*** GIVEN RECORDS Section Begins ***

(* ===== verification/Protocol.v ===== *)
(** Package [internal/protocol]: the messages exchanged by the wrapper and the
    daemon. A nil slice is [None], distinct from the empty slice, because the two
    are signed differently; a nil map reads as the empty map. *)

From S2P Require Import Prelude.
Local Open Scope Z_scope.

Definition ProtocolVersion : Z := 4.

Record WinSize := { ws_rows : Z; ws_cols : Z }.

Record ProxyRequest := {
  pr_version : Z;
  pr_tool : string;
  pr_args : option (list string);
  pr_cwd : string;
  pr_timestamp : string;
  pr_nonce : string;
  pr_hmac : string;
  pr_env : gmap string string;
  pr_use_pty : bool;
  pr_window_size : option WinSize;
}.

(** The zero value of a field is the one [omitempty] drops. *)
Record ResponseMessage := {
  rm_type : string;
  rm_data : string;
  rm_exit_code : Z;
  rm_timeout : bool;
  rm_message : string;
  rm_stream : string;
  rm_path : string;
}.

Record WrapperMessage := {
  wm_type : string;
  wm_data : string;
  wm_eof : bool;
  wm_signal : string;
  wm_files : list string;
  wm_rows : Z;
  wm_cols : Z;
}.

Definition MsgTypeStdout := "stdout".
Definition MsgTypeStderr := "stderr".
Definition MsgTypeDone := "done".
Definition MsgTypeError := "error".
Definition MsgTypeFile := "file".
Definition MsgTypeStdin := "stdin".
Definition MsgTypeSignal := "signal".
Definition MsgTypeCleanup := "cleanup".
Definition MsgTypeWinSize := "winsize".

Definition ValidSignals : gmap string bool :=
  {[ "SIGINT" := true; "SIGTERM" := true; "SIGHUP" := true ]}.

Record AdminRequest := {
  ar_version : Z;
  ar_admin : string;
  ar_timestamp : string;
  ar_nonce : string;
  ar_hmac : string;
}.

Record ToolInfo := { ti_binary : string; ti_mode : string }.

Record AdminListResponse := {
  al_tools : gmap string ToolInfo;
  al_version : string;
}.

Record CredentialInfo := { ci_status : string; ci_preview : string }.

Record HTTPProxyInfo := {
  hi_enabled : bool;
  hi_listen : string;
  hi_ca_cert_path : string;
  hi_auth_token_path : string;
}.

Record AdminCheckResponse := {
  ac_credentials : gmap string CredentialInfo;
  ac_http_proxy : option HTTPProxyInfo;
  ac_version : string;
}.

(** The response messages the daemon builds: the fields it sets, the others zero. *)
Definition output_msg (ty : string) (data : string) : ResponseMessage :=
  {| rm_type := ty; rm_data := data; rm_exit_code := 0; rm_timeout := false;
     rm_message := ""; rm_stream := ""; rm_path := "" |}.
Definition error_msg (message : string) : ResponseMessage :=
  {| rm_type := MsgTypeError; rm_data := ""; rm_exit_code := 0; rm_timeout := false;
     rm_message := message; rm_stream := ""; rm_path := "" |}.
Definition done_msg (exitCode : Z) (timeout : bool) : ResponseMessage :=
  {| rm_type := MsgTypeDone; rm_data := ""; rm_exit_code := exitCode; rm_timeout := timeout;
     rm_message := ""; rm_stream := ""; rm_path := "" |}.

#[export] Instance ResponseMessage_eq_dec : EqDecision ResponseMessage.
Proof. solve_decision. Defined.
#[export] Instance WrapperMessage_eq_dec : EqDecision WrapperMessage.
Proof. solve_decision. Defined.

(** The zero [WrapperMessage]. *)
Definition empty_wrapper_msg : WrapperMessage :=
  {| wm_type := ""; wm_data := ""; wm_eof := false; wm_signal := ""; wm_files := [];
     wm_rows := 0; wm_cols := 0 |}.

*** GIVEN RECORDS Section Ends ***
*** GIVEN RECORDS Section Begins ***

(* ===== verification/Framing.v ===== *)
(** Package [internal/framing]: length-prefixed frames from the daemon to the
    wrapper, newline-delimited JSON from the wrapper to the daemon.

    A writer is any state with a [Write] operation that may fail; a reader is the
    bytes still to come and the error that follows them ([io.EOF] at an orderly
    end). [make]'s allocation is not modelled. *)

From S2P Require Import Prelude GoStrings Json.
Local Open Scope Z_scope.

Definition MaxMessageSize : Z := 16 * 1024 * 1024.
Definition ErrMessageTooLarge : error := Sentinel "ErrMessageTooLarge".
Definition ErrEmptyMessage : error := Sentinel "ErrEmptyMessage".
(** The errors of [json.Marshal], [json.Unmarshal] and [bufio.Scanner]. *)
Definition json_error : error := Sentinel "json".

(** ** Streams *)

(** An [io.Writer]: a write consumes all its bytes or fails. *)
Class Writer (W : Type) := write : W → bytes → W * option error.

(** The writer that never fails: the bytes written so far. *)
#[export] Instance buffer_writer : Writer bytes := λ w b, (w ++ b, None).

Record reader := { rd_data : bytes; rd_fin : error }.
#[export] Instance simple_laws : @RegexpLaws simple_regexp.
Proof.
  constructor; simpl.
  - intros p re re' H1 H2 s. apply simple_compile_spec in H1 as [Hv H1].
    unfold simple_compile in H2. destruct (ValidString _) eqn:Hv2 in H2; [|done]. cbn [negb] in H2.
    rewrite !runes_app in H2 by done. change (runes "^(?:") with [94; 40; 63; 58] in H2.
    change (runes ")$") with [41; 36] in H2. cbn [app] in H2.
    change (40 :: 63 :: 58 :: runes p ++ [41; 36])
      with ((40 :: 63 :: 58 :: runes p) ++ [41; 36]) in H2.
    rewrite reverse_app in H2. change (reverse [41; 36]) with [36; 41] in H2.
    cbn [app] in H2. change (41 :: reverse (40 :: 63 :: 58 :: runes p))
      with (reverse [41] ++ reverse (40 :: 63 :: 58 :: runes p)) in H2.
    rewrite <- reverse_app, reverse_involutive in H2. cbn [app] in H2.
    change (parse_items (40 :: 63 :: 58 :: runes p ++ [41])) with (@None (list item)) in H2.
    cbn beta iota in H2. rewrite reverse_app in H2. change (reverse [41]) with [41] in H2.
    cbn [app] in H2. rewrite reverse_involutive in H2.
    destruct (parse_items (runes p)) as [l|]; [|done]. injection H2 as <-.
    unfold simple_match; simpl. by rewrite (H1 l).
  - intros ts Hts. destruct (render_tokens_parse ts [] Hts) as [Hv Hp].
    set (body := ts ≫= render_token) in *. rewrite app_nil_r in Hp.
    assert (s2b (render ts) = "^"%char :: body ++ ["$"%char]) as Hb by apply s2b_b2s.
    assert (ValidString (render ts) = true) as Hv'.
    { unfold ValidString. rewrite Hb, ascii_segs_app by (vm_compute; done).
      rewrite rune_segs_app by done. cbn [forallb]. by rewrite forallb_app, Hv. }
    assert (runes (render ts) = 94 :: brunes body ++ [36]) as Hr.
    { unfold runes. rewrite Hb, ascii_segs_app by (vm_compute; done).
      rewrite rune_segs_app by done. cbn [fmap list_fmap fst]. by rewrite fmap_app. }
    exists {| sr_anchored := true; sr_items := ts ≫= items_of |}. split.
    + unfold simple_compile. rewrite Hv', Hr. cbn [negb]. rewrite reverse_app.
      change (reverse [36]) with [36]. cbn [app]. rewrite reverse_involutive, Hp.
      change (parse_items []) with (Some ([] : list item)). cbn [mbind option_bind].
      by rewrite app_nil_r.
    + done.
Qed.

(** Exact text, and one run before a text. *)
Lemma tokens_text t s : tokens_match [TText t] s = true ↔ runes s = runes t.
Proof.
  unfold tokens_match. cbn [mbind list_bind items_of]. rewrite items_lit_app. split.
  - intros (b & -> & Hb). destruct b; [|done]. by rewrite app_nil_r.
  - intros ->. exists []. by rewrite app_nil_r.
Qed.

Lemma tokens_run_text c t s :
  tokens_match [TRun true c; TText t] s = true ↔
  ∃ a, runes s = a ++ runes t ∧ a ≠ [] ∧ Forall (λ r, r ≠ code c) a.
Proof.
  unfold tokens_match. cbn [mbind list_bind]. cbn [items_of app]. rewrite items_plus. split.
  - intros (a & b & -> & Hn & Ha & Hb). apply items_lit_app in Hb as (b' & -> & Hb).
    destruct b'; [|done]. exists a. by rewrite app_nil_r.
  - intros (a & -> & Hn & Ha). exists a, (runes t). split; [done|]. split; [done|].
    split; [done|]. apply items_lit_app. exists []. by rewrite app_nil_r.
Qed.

*** GIVEN RECORDS Section Ends ***

* **TASK TO COMPLETE**:
Return a word-for-word copy of the lines above from the one holding "(* ===== verification/Protocol.v ===== *)" through the one holding "From S2P Require Import Prelude.", with both of them included and nothing besides.

* **ANSWER**:
(* ===== verification/Protocol.v ===== *)
(** Package [internal/protocol]: the messages exchanged by the wrapper and the
    daemon. A nil slice is [None], distinct from the empty slice, because the two
    are signed differently; a nil map reads as the empty map. *)

From S2P Require Import Prelude.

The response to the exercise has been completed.